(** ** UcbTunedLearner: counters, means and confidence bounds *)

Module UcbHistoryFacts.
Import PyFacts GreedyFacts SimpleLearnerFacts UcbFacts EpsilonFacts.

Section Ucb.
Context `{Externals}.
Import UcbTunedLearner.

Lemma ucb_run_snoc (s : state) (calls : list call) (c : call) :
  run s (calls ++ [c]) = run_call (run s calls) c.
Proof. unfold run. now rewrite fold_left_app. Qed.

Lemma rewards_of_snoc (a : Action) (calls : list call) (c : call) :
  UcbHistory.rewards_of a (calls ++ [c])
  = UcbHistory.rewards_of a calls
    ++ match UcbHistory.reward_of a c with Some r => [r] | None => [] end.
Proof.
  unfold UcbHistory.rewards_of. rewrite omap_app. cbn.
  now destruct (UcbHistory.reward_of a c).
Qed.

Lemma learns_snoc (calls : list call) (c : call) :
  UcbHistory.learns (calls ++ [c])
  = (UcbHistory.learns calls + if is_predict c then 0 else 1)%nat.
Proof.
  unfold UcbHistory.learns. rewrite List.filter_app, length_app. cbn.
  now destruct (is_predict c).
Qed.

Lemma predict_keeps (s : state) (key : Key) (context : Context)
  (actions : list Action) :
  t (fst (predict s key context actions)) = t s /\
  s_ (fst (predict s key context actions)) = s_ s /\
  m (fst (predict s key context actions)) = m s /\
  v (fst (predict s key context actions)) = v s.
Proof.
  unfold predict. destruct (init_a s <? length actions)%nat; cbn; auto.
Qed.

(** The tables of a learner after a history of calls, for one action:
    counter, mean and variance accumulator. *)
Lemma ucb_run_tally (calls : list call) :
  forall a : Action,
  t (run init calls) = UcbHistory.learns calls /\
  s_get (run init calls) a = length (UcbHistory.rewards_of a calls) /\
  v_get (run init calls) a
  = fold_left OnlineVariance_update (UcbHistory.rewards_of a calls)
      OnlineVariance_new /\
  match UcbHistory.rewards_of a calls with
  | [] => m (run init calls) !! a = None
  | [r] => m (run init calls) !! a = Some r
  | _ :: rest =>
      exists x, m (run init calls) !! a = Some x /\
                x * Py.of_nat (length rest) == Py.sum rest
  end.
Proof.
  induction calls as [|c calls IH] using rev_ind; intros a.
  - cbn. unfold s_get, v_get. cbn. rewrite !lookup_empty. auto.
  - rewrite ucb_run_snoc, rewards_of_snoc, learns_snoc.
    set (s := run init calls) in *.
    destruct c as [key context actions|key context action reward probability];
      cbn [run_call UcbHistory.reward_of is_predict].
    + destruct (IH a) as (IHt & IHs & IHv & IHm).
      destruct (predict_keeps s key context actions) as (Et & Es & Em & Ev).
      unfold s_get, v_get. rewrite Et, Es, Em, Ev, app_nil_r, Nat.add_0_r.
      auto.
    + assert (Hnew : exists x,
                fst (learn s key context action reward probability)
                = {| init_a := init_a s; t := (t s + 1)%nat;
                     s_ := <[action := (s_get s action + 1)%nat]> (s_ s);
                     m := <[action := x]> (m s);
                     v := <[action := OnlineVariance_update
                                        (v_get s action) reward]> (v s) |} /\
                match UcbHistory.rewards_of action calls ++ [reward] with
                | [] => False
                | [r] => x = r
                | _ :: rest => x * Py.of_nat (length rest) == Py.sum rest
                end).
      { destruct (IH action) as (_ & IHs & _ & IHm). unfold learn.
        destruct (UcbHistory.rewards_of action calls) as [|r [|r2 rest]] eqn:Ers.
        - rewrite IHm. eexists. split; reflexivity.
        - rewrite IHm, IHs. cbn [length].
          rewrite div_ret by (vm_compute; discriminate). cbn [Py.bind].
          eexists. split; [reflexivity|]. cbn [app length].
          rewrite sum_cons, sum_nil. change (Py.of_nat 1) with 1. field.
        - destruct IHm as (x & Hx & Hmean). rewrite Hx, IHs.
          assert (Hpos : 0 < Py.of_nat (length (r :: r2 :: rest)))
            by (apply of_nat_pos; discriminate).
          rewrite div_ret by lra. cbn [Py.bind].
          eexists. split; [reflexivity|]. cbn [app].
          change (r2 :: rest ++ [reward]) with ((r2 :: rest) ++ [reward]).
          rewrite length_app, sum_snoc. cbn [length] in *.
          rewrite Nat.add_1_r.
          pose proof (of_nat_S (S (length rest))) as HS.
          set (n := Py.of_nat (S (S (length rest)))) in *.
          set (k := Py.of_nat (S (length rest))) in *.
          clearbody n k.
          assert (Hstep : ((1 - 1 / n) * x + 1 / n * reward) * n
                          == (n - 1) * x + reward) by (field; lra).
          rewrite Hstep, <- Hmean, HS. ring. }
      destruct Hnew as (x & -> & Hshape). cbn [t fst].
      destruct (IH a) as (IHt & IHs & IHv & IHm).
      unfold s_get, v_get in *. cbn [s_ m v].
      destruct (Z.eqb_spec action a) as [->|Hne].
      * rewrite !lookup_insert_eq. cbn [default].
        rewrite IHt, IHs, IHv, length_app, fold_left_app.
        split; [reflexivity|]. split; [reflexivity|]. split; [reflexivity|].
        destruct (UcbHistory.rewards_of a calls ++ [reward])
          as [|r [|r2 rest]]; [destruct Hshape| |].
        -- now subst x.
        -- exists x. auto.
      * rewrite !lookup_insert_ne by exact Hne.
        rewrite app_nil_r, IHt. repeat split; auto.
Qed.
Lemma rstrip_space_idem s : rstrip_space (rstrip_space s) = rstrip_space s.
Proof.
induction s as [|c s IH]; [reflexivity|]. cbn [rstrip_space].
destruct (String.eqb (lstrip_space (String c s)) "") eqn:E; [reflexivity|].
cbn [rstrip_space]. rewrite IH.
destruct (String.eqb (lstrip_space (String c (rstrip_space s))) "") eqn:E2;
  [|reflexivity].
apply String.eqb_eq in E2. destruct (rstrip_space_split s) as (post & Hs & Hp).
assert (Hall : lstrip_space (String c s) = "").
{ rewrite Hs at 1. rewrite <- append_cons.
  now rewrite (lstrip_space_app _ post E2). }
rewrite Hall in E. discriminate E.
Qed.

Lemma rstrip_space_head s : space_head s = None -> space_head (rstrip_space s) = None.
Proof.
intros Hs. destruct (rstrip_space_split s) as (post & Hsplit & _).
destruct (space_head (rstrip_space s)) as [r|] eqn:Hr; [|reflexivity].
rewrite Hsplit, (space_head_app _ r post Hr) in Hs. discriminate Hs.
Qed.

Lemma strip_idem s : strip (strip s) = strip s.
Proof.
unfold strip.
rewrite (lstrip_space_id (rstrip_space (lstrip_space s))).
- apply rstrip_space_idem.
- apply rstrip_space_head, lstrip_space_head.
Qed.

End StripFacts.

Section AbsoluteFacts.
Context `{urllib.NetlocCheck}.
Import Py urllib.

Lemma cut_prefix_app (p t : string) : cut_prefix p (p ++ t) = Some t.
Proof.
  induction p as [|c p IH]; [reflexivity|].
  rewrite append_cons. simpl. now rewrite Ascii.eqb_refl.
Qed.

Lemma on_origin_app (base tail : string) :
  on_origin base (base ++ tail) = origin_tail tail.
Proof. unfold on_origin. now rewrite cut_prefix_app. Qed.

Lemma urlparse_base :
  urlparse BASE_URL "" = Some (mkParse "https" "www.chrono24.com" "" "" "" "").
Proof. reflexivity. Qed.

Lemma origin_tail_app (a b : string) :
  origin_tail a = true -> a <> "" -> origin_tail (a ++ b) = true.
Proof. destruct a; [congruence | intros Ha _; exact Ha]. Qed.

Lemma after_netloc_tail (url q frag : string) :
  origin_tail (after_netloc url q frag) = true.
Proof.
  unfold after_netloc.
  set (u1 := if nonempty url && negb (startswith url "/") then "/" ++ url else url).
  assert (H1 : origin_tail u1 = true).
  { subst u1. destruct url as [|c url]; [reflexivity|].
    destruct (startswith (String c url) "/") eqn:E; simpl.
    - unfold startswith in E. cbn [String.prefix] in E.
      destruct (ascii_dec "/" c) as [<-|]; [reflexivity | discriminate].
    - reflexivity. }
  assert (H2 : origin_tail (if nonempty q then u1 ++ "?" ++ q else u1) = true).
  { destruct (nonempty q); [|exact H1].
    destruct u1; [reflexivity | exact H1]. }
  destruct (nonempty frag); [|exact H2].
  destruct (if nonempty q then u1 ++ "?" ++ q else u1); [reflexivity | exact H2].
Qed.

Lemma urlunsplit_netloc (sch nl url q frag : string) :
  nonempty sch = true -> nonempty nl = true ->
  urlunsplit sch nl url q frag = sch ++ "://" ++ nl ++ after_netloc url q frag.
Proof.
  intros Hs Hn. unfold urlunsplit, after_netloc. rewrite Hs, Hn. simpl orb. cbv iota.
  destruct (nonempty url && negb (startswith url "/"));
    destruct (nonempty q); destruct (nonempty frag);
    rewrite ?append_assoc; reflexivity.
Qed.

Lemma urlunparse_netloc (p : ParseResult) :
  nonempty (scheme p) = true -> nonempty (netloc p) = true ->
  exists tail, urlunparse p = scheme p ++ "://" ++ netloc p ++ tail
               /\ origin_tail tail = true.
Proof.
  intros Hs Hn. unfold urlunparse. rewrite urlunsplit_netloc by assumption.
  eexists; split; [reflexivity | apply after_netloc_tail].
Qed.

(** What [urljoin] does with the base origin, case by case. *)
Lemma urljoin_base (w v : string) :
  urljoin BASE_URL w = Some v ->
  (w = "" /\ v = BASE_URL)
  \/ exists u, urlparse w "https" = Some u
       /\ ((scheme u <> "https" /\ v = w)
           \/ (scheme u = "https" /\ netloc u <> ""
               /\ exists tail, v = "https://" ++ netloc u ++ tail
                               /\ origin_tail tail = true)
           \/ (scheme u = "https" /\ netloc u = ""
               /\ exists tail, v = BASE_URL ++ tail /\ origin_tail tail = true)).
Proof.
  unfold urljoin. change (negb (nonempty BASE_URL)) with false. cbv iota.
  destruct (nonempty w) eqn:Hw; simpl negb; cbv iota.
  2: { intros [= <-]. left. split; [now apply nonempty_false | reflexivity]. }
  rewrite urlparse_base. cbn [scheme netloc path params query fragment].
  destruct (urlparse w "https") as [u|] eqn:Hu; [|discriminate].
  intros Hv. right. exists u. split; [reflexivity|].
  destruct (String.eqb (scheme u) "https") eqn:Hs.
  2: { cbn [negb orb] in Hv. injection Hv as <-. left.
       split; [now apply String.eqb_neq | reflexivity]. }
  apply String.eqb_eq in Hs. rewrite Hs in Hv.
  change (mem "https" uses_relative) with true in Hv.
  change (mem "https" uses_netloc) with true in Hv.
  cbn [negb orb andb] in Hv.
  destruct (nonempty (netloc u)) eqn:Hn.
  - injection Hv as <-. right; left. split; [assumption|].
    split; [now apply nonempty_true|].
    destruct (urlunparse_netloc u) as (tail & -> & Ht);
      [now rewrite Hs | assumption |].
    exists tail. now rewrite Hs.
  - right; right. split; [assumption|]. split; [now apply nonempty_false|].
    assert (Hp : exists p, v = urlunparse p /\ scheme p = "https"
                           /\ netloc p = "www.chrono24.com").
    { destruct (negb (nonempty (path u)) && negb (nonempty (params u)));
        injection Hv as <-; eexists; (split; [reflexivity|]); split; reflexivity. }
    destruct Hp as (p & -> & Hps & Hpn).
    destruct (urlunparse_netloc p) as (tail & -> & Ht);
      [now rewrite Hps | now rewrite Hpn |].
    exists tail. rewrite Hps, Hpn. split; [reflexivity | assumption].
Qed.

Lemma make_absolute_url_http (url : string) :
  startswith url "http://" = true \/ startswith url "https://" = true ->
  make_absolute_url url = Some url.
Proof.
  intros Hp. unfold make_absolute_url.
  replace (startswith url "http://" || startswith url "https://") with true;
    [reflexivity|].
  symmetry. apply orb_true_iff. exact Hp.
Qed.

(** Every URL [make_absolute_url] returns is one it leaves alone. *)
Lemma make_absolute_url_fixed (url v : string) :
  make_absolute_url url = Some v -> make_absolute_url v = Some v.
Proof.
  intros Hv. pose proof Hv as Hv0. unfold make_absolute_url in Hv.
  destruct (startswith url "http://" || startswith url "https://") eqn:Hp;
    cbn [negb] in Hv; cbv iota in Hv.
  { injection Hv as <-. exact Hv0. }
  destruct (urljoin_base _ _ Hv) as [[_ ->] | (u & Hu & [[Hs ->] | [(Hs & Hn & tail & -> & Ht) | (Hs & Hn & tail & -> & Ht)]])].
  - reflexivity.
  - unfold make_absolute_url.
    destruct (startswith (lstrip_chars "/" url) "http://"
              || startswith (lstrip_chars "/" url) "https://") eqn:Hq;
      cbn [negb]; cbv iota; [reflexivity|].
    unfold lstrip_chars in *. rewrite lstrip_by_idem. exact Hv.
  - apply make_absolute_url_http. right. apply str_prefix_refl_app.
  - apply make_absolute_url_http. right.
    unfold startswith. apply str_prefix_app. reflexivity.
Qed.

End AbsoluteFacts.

**Your task**: Your job is to copy out every line from the records above that has the word "probability".

**Expected answer**:
    destruct c as [key context actions|key context action reward probability];
                fst (learn s key context action reward probability)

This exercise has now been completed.